> _Work task_: Range to output from the entries below: the line containing "destruct (__get_vblank_counter s pipe)" through the line containing "assert (Hall : forall". Set it down exactly, ends included, nothing else.

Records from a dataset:
(* ===== verification/DrmVblankHw.v ===== *)
(** * DrmVblankHw: the vblank counters and switches of the hardware
      (src/drm/drm_vblank.c)

    What the driver's hooks do, as interfaces - a counter of frames that wraps
    around, a switch for the interrupt -, and what the vblank code of
    [DrmVblank] makes of them; a concrete display at the end. *)

From S2P Require Export DrmVblank.

(** [drm_vblank_get] as a function of the pipe. *)
Definition get_pipe {S} `{!VblankDriver S} (prec mx : Z) (pipe : nat) (v : drm_vblank_crtc) (s : S)
  : drm_vblank_crtc * S :=
  let v := {| v with vb_refcount := vb_refcount v + 1 |} in
  let '(_, v, s) :=
    if vb_refcount v =? 1 then drm_vblank_enable prec mx v s pipe
    else if vb_enabled v then (0, v, s)
    else (- EINVAL, {| v with vb_refcount := vb_refcount v - 1 |}, s) in
  (v, s).

Lemma get_on_pipe {S} `{!VblankDriver S} (d : vblank_dev S) pipe :
  snd (drm_vblank_get d pipe)
  = on_pipe d pipe (get_pipe (vd_precision d) (vd_max_vblank_count d) pipe).
Proof.
  unfold drm_vblank_get, on_pipe, get_pipe. destruct (vd_crtcs d !! pipe) as [v|]; [|done].
  cbv zeta. case_if; [by destruct (drm_vblank_enable _ _ _ _ _) as [[??]?]|]. by case_if.
Qed.

Lemma get_length {S} `{!VblankDriver S} (d : vblank_dev S) pipe :
  length (vd_crtcs (snd (drm_vblank_get d pipe))) = length (vd_crtcs d).
Proof. rewrite get_on_pipe. apply on_pipe_rest. Qed.

(** ** The counter follows the hardware *)

(** A hardware counter of [k] bits: [frames] is the number of frames a pipe has
    scanned out, which no hook turns back. *)
Class VblankCounter (S : Type) `{!VblankDriver S} (k : Z) (frames : S -> nat -> Z) : Prop := {
  counter_reads s p :
    let '(c, s') := __get_vblank_counter s p in
    c = frames s' p mod 2 ^ k /\ forall q, frames s q <= frames s' q;
  timestamp_frames prec s p irq q :
    frames s q <= frames (snd (drm_crtc_get_last_vbltimestamp prec s p irq)) q;
  enable_frames s p q : frames s q <= frames (snd (__enable_vblank s p)) q;
  disable_frames s p q : frames s q <= frames (__disable_vblank s p) q
}.

Section Counter.
Context {S : Type} `{!VblankDriver S} (k : Z) (frames : S -> nat -> Z) `{!VblankCounter S k frames}.
Hypothesis k_range : 0 < k <= 32.
Implicit Types (v : drm_vblank_crtc) (s : S) (d : vblank_dev S) (pipe p q : nat).

(** The loop answers a value the counter had while it ran. *)
Lemma sample_spec prec pipe irq n : forall s,
  let '(_, cur, _, s') := counter_and_timestamp n prec s pipe irq in
  (exists f, frames s pipe <= f <= frames s' pipe /\ cur = f mod 2 ^ k)
  /\ forall q, frames s q <= frames s' q.
Proof.
  induction n as [|n IH]; intros s; cbn [counter_and_timestamp];
    pose proof (counter_reads s pipe) as H1;
    destruct (__get_vblank_counter s pipe) as [cur s1]; destruct H1 as [-> H1];
    pose proof (timestamp_frames prec s1 pipe irq) as H2;
    destruct (drm_crtc_get_last_vbltimestamp prec s1 pipe irq) as [[rc t] s2]; cbn [snd] in H2;
    pose proof (counter_reads s2 pipe) as H3;
    destruct (__get_vblank_counter s2 pipe) as [again s3]; destruct H3 as [-> H3];
    assert (Hall : forall q, frames s q <= frames s3 q)
      by (intros q; specialize (H1 q); specialize (H2 q); specialize (H3 q); lia);
    pose proof (H1 pipe); pose proof (H2 pipe); pose proof (H3 pipe);
    case_if; try (split; [exists (frames s1 pipe); split; [lia|done]|done]).
  specialize (IH s3). destruct (counter_and_timestamp n prec s3 pipe irq) as [[[rc' cur'] t'] s4].
  destruct IH as [(f & Hf & ->) Hq]. split.
  - exists f. split; [|done]. specialize (Hall pipe). lia.
  - intros q. specialize (Hq q). specialize (Hall q). lia.
Qed.

(** The pipe's counter is [base] ahead of the frame number [f] it last saw. *)
Record tracks (mx base f : Z) v s pipe : Prop := {
  tr_max : drm_max_vblank_count mx v = 2 ^ k - 1;
  tr_modeset : truthy (vb_inmodeset v .& 0x2) = false;
  tr_seen : 0 <= f <= frames s pipe;
  tr_last : vb_last v = f mod 2 ^ k;
  tr_count : vb_count v = u64 (base + f)
}.

Lemma wrapped_difference f f' :
  0 <= f' - f < 2 ^ k -> u32 (f' mod 2 ^ k - f mod 2 ^ k) .& (2 ^ k - 1) = f' - f.
Proof.
  intros Hd. replace (2 ^ k - 1) with (Z.ones k) by (rewrite Z.ones_equiv; lia).
  rewrite Z.land_ones by lia. unfold u32.
  replace (2 ^ 32) with (2 ^ k * 2 ^ (32 - k)) by (rewrite <- Z.pow_add_r by lia; f_equal; lia).
  rewrite Z.mod_mod_divide by apply Z.divide_factor_l.
  rewrite <- Zminus_mod. by apply Z.mod_small.
Qed.

(** A step that brings the counter up to a frame of the time it ran, provided
    that the hardware counter has not wrapped around since the last one. *)
Definition steps_to (mx : Z) pipe v s v' s' (lo : Z) : Prop :=
  (forall q, frames s q <= frames s' q)
  /\ forall base f, tracks mx base f v s pipe -> frames s' pipe - f < 2 ^ k ->
     exists f', f <= f' /\ lo <= f' /\ tracks mx base f' v' s' pipe.

Lemma update_steps prec mx v s pipe irq :
  let '(v', s') := drm_update_vblank_count prec mx v s pipe irq in
  steps_to mx pipe v s v' s' (frames s pipe).
Proof.
  unfold drm_update_vblank_count, get_vblank_counter_and_timestamp.
  pose proof (sample_spec prec pipe irq (Z.to_nat (DRM_TIMESTAMP_MAXRETRIES - 1)) s) as Hs.
  destruct (counter_and_timestamp _ prec s pipe irq) as [[[rc cur] t] s'].
  destruct Hs as [(f' & Hf' & ->) Hq]. cbv zeta.
  match goal with |- context [if ?x =? 0 then _ else _] => set (diff := x) end.
  assert (Hdiff : forall base f, tracks mx base f v s pipe -> frames s' pipe - f < 2 ^ k ->
    diff = f' - f).
  { intros base f [Hmax Hms Hseen Hlast _] Hw. unfold diff.
    rewrite Hmax, Hms, andb_false_r, Hlast, wrapped_difference by lia.
    replace (truthy (2 ^ k - 1)) with true; [done|].
    assert (2 ^ 1 <= 2 ^ k) by (apply Z.pow_le_mono_r; lia).
    symmetry. unfold truthy. apply negb_true_iff, Z.eqb_neq. lia. }
  clearbody diff. destruct (Z.eqb_spec diff 0) as [E|E].
  - split; [done|]. intros base f Ht Hw. pose proof (Hdiff base f Ht Hw).
    exists f. destruct Ht as [Hmax Hms Hseen Hlast Hcount].
    split; [lia|]. split; [lia|]. split; try done. pose proof (Hq pipe). lia.
  - split; [done|]. intros base f Ht Hw. pose proof (Hdiff base f Ht Hw) as Hd.
    exists f'. destruct Ht as [Hmax Hms Hseen Hlast Hcount].
    split; [lia|]. split; [lia|]. split; try done; cbn; [lia|].
    rewrite Hcount, Hd. unfold u64. rewrite Zplus_mod_idemp_l. f_equal. lia.
Qed.

Lemma steps_weaken mx pipe v s v' s' lo : steps_to mx pipe v s v' s' lo -> steps_to mx pipe v s v' s' 0.
Proof.
  intros [Hq H]. split; [done|]. intros base f Ht Hw. destruct (H base f Ht Hw) as (f' & ? & ? & ?).
  exists f'. split; [done|]. split; [|done]. pose proof (tr_seen _ _ _ _ _ _ Ht). lia.
Qed.

Lemma steps_trans mx pipe v s v1 s1 v2 s2 l1 l2 :
  steps_to mx pipe v s v1 s1 l1 -> steps_to mx pipe v1 s1 v2 s2 l2 ->
  steps_to mx pipe v s v2 s2 (Z.max l1 l2).
Proof.
  intros [Q1 H1] [Q2 H2]. split; [intros q; specialize (Q1 q); specialize (Q2 q); lia|]. intros base f Ht Hw.
  destruct (H1 base f Ht) as (f1 & Hf1 & Hl1 & Ht1); [pose proof (Q2 pipe); lia|].
  destruct (H2 base f1 Ht1) as (f2 & Hf2 & Hl2 & Ht2); [lia|].
  exists f2. split; [lia|]. split; [lia|done].
Qed.

(** A change of what the counter does not look at, in time that may pass. *)
Lemma steps_other mx pipe v s v' s' :
  vb_last v' = vb_last v -> vb_count v' = vb_count v ->
  vb_max_vblank_count v' = vb_max_vblank_count v ->
  truthy (vb_inmodeset v' .& 0x2) = truthy (vb_inmodeset v .& 0x2) ->
  (forall q, frames s q <= frames s' q) -> steps_to mx pipe v s v' s' 0.
Proof.
  intros Hl Hc Hm Hi Hq. split; [done|]. intros base f [T1 T2 T3 T4 T5] Hw. exists f.
  split; [done|]. split; [lia|]. split; [|by rewrite Hi| |by rewrite Hl|by rewrite Hc].
  - unfold drm_max_vblank_count in *. by rewrite Hm.
  - pose proof (Hq pipe). lia.
Qed.

Lemma update_wake_steps prec mx v s pipe irq :
  let '(v', s') := (let '(v, s) := drm_update_vblank_count prec mx v s pipe irq in (wake_up v, s)) in
  steps_to mx pipe v s v' s' (frames s pipe).
Proof.
  pose proof (update_steps prec mx v s pipe irq) as H.
  destruct (drm_update_vblank_count prec mx v s pipe irq) as [v' s']. destruct H as [Hq H].
  split; [done|]. intros base f Ht Hw. destruct (H base f Ht Hw) as (f' & ? & ? & T).
  exists f'. split_and!; try done. by destruct T; split.
Qed.

Lemma disable_and_save_steps prec mx v s pipe :
  let '(v', s') := drm_vblank_disable_and_save prec mx v s pipe in steps_to mx pipe v s v' s' 0.
Proof.
  unfold drm_vblank_disable_and_save. destruct (vb_enabled v); [|by apply steps_other].
  pose proof (update_steps prec mx v s pipe false) as H.
  destruct (drm_update_vblank_count prec mx v s pipe false) as [v' s'].
  apply steps_weaken in H. eapply (steps_trans _ _ _ _ _ _ _ _ 0 0); [exact H|].
  apply steps_other; try done. intros q. apply disable_frames.
Qed.

Lemma disable_fn_steps prec mx v s pipe :
  let '(v', s') := vblank_disable_fn prec mx v s pipe in steps_to mx pipe v s v' s' 0.
Proof. unfold vblank_disable_fn. case_if; [apply disable_and_save_steps|by apply steps_other]. Qed.

Lemma enable_steps prec mx v s pipe :
  let '(_, v', s') := drm_vblank_enable prec mx v s pipe in steps_to mx pipe v s v' s' 0.
Proof.
  unfold drm_vblank_enable. destruct (vb_enabled v); [by apply steps_other|].
  pose proof (enable_frames s pipe) as Hf.
  destruct (__enable_vblank s pipe) as [ret s1]. cbn [snd] in Hf.
  destruct (truthy ret); [by apply steps_other|].
  pose proof (update_steps prec mx v s1 pipe false) as H.
  destruct (drm_update_vblank_count prec mx v s1 pipe false) as [v2 s2].
  apply steps_weaken in H. eapply (steps_trans _ _ _ _ v s1 _ _ 0 0); [by apply steps_other|].
  eapply (steps_trans _ _ _ _ _ _ _ _ 0 0); [exact H|by apply steps_other].
Qed.

Lemma put_steps prec mx v s pipe :
  let '(v', s') := vblank_put prec mx v s pipe in steps_to mx pipe v s v' s' 0.
Proof.
  unfold vblank_put. repeat case_if; try by apply steps_other.
  pose proof (disable_fn_steps prec mx {| v with vb_refcount := vb_refcount v - 1 |} s pipe) as H.
  destruct (vblank_disable_fn _ _ _ _ _) as [v' s'].
  eapply (steps_trans _ _ _ _ {| v with vb_refcount := vb_refcount v - 1 |} s _ _ 0 0);
    [by apply steps_other|exact H].
Qed.

(** The same for the device, as a pipe sees it. *)
Definition dtracks (base f : Z) d p : Prop :=
  exists v, vd_crtcs d !! p = Some v /\ tracks (vd_max_vblank_count d) base f v (vd_drv d) p.

Definition advances (lo : Z) d d' p : Prop :=
  (forall q, frames (vd_drv d) q <= frames (vd_drv d') q)
  /\ forall base f, dtracks base f d p -> frames (vd_drv d') p - f < 2 ^ k ->
     exists f', f <= f' /\ lo <= f' /\ dtracks base f' d' p.

Lemma advances_trans l1 l2 d d1 d2 p :
  advances l1 d d1 p -> advances l2 d1 d2 p -> advances (Z.max l1 l2) d d2 p.
Proof.
  intros [Q1 H1] [Q2 H2]. split; [intros q; specialize (Q1 q); specialize (Q2 q); lia|]. intros base f Ht Hw.
  destruct (H1 base f Ht) as (f1 & Hf1 & Hl1 & Ht1); [pose proof (Q2 p); lia|].
  destruct (H2 base f1 Ht1) as (f2 & Hf2 & Hl2 & Ht2); [lia|].
  exists f2. split; [lia|]. split; [lia|done].
Qed.

Lemma dtracks_nonneg base f d p : dtracks base f d p -> 0 <= f.
Proof. intros (v & _ & [_ _ H _ _]). lia. Qed.

Lemma advances_weaken lo d d' p : advances lo d d' p -> advances 0 d d' p.
Proof.
  intros [Q H]. split; [done|]. intros base f Ht Hw. destruct (H base f Ht Hw) as (f' & ? & ? & ?).
  exists f'. pose proof (dtracks_nonneg _ _ _ _ Ht). split; [done|]. split; [lia|done].
Qed.

Lemma advances_seq d d1 d2 p : advances 0 d d1 p -> advances 0 d1 d2 p -> advances 0 d d2 p.
Proof. intros H1 H2. exact (advances_trans 0 0 d d1 d2 p H1 H2). Qed.

(** A device that differs in what the counters do not look at. *)
Lemma advances_same d d' p :
  vd_crtcs d' = vd_crtcs d -> vd_max_vblank_count d' = vd_max_vblank_count d ->
  (forall q, frames (vd_drv d) q <= frames (vd_drv d') q) -> advances 0 d d' p.
Proof.
  intros Hc Hm Hq. split; [done|]. intros base f (v & Hv & Ht) Hw. exists f.
  split; [done|]. split; [by destruct Ht; lia|]. exists v. rewrite Hc, Hm. split; [done|].
  destruct Ht as [T1 T2 T3 T4 T5]. split; try done. pose proof (Hq p). lia.
Qed.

> _Exercise answer_:
    destruct (__get_vblank_counter s pipe) as [cur s1]; destruct H1 as [-> H1];
    pose proof (timestamp_frames prec s1 pipe irq) as H2;
    destruct (drm_crtc_get_last_vbltimestamp prec s1 pipe irq) as [[rc t] s2]; cbn [snd] in H2;
    pose proof (counter_reads s2 pipe) as H3;
    destruct (__get_vblank_counter s2 pipe) as [again s3]; destruct H3 as [-> H3];
    assert (Hall : forall q, frames s q <= frames s3 q)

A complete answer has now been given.